Faire œuvre. Qu’est-ce à dire ? En premier lieu, que si nous pointons notre regard sur le vaste horizon du cinéma contemporain, il s’est encore élargi depuis le passage au numérique, nous voyons encore des films nous faire signe, un temps parfois, durablement pour d’autres. En second lieu, que plus rares sont devenus ceux qui inscrivent dans leur succession la place d’un cinéaste dont on est tenté de dire qu’il fait jalon, nous enjoignant de (re)penser à partir de ses propositions ce qui relève tant des fonctions que des possibles du cinéma.

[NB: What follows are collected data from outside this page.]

(** X8. When the end height given to [processTransactions] is below the
    height of a start block that still has its hash (and not below genesis),
    the loop over the blocks is skipped and [processBlock] is called on the
    end height alone: a run that completes returns the end height, below the
    block it started from. *)
Theorem processTransactions_with_an_end_below_its_start :
  forall config peer getSample quantileAdd fuel from endBlockHeight s,
    getblockhash peer (height from) = Ok (hash from) ->
    genesisBlockNumber config <= endBlockHeight ->
    endBlockHeight < height from ->
    let run :=
      processTransactions config peer getSample quantileAdd fuel (Some from)
        (Some endBlockHeight) s in
    run = (hash <- processBlock config peer getSample quantileAdd
                     endBlockHeight ;;
           ret (mkBlockInfo endBlockHeight hash)) s
    /\ console (snd run) = console s ++ [ProcessingBlock endBlockHeight]
    /\ fst run <> OutOfFuel.
Proof.
  intros config peer getSample quantileAdd fuel from e s Hvalid Hgenesis Hlt
         run.
  assert (Hrun :
    run = (hash <- processBlock config peer getSample quantileAdd e ;;
           ret (mkBlockInfo e hash)) s).
  { unfold run.
    rewrite (@processTransactions_after_start config peer getSample
               quantileAdd fuel (Some from) (Some e) s (height from) s e);
      [ | | reflexivity].
    - unfold syncBetween.
      destruct (Z.ltb_spec (height from) (genesisBlockNumber config));
        [lia | ].
      destruct (Z.ltb_spec e (genesisBlockNumber config)); [lia | ].
      cbn [orb]. replace (Z.to_nat (e - height from)) with 0%nat by lia.
      reflexivity.
    - unfold verifyBlock, getBlockHash, await, bind, ret.
      rewrite Hvalid, String.eqb_refl. reflexivity. }
  split; [exact Hrun | ]. rewrite Hrun. unfold bind.
  destruct (processBlock_console config peer getSample quantileAdd e s)
    as [Hline Hreturns].
  destruct (processBlock config peer getSample quantileAdd e s)
    as [[[blockHash | error] | ] s1]; cbn [fst snd ret] in *;
    (split; [exact Hline | congruence]).
Qed.

Lemma processTransactions_with_an_end_below_its_start_witness :
  let run :=
    processTransactions Scenario.config4 Scenario.quietPeer Scenario.sampleAll
      Scenario.addMaximum 0 (Some (mkBlockInfo 12 "hash12")) (Some 10)
      Scenario.quietState in
  run = (hash <- processBlock Scenario.config4 Scenario.quietPeer
                   Scenario.sampleAll Scenario.addMaximum 10 ;;
         ret (mkBlockInfo 10 hash)) Scenario.quietState
  /\ console (snd run)
     = console Scenario.quietState ++ [ProcessingBlock 10]
  /\ fst run <> OutOfFuel.
Proof.
  apply (@processTransactions_with_an_end_below_its_start Scenario.config4
           Scenario.quietPeer Scenario.sampleAll Scenario.addMaximum 0%nat
           (mkBlockInfo 12 "hash12") 10 Scenario.quietState).
  - reflexivity.
  - cbn. lia.
  - cbn. lia.
Defined.

(** X9. When the start block has lost its hash on the peer and a probe of
    the log survives, [processTransactions] first rolls back and then
    resumes at the block the rollback returned, the first block of the batch
    of [survivor.height + 1]: provided that block is not before genesis nor
    above the tip, [processBlock] is called on it and on the blocks after
    it, in this order and once each, up to the tip for a run that
    completes. *)
Theorem processTransactions_resumes_at_the_reverted_block :
  forall config peer getSample quantileAdd fuel from other survivor tip s,
    getblockhash peer (height from) = Ok other ->
    other <> hash from ->
    fst (firstValidTransaction peer
           (TransactionStore.getExponentiallySpacedTransactions
              (transactionStore s)) s)
    = Done (Ok (Some survivor)) ->
    getblockcount peer = Ok tip ->
    let resume := roundToBatchBoundary config (transactionTime survivor + 1) in
    genesisBlockNumber config <= resume ->
    resume <= tip ->
    let heights := heightsFrom (Z.to_nat (tip - resume + 1)) resume in
    let run :=
      processTransactions config peer getSample quantileAdd (S fuel)
        (Some from) None s in
    fst run <> OutOfFuel
    /\ (exists started,
           (started <= List.length heights)%nat
           /\ console (snd run)
              = console s ++ map ProcessingBlock (firstn started heights))
    /\ (forall synced,
           fst run = Done (Ok synced) ->
           console (snd run) = console s ++ map ProcessingBlock heights
           /\ height synced = tip).
Proof.
  intros config peer getSample quantileAdd fuel from other survivor tip s
         Hother Hne Hsurvivor Htip resume Hgenesis Hle heights run.
  pose proof (revertBlockchainCache_survivor config peer fuel s Hsurvivor)
    as Hrevert.
  cbv zeta in Hrevert. fold resume in Hrevert.
  match type of Hrevert with _ = (_, ?reverted) => set (s1 := reverted) in * end.
  unfold run.
  rewrite (@processTransactions_after_start config peer getSample quantileAdd
             (S fuel) (Some from) None s resume s1 tip);
    [ | | exact Htip].
  - change (console s) with (console s1).
    apply syncBetween_console; assumption.
  - unfold verifyBlock, getBlockHash, await, bind at 1 2, ret.
    rewrite Hother.
    destruct (String.eqb_spec (hash from) other) as [Heq | _]; [congruence | ].
    cbn [negb]. exact Hrevert.
Qed.

Lemma processTransactions_resumes_at_the_reverted_block_witness :
  let resume :=
    roundToBatchBoundary Scenario.config4
      (transactionTime Scenario.anchor5 + 1) in
  let heights := heightsFrom (Z.to_nat (7 - resume + 1)) resume in
  let run :=
    processTransactions Scenario.config4 Scenario.forkedPeer
      Scenario.sampleAll Scenario.addMaximum 1
      (Some (mkBlockInfo 7 "hash7a")) None Scenario.forkedState in
  fst run <> OutOfFuel
  /\ (exists started,
         (started <= List.length heights)%nat
         /\ console (snd run)
            = console Scenario.forkedState
              ++ map ProcessingBlock (firstn started heights))
  /\ (forall synced,
         fst run = Done (Ok synced) ->
         console (snd run)
         = console Scenario.forkedState ++ map ProcessingBlock heights
         /\ height synced = 7).
Proof.
  apply (@processTransactions_resumes_at_the_reverted_block Scenario.config4
           Scenario.forkedPeer Scenario.sampleAll Scenario.addMaximum 0%nat
           (mkBlockInfo 7 "hash7a") "hash7b" Scenario.anchor5 7
           Scenario.forkedState).
  - reflexivity.
  - discriminate.
  - vm_compute. reflexivity.
  - reflexivity.
  - vm_compute. discriminate.
  - vm_compute. discriminate.
Defined.

(** ** What the sync and the rollback leave alone *)

Ltac frame_side :=
  solve [ intros; unfold unchanged, onlyDeleted in *; cbn;
          first [ reflexivity | congruence ] ].

Lemma processBlock_keeps_lastSeenBlock config peer getSample quantileAdd block :
  within (unchanged lastSeenBlock)
         (processBlock config peer getSample quantileAdd block).
Proof. apply within_processBlock; frame_side. Qed.

Lemma revertBlockchainCache_keeps_lastSeenBlock config peer fuel :
  within (unchanged lastSeenBlock) (revertBlockchainCache config peer fuel).
Proof. apply within_revertBlockchainCache; frame_side. Qed.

C’est parmi elles qu’il nous faut situer l’œuvre de Rithy Panh, le défi, la nécessité, colossale, d’avoir à fabriquer le récit historique de la réalité du génocide cambodgien perpétré par les Khmers rouges entre 1975 et 1979. Lui, un survivant, assigne avec une inlassable détermination à son cinéma le dessein de détailler, révéler, nommer, comprendre l’infernale organisation de la machine de mort, sa logique, ses rouages, ses résolutions pragmatiques, sans appel. Si l’œuvre n’est pas achevée, elle est récemment traversée par une nouvelle inflexion, une de plus, laissant poindre avec sobriété le récit personnel, l’espace d’un « je » biographique, dans une proximité insécable avec les morts, ceux que la force de son cinéma, contre l’oubli ou la révision, a déterré pour les rendre à leur humanité broyée et à une sépulture dégagée de l’anonymat du nombre. C’est à ce point précis de sa trajectoire, celui de la publication de L’Élimination (2011) co-écrit avec Christophe Bataille, de la réalisation de L’Image manquante (2013) et du récent Exil (2016), que nous nous proposons de faire avec Rithy Panh retour sur ses films, fictions – nous les oublions trop souvent -, et documentaires. Nous plaçant sur la ligne de partage qu’ils ont su forger entre les mots et les images, ou leur absence, le passé et le présent, les vivants et les morts, imagination et pensée (sont-elles dissociables?), nous interrogerons les états d’une recherche obstinée et ses expressions. Dans Qu’est-ce que le cinéma ?, André Bazin postule que le cinéma est le seul art capable de montrer le passage de la vie à la mort. Dans ses théâtres de mémoire, où des présences passées regagnent sur l’horizon des vivants un savoir qu’elles nous destinent, Rithy Panh réussit, lui, à redonner la vie. Ou, comme l’eût dit André Malraux, à rappeler que l’art est la seule chose qui résiste à la mort.

Jérôme Baron
En collaboration avec l’Institut d’Histoire du Temps présent/CNRS.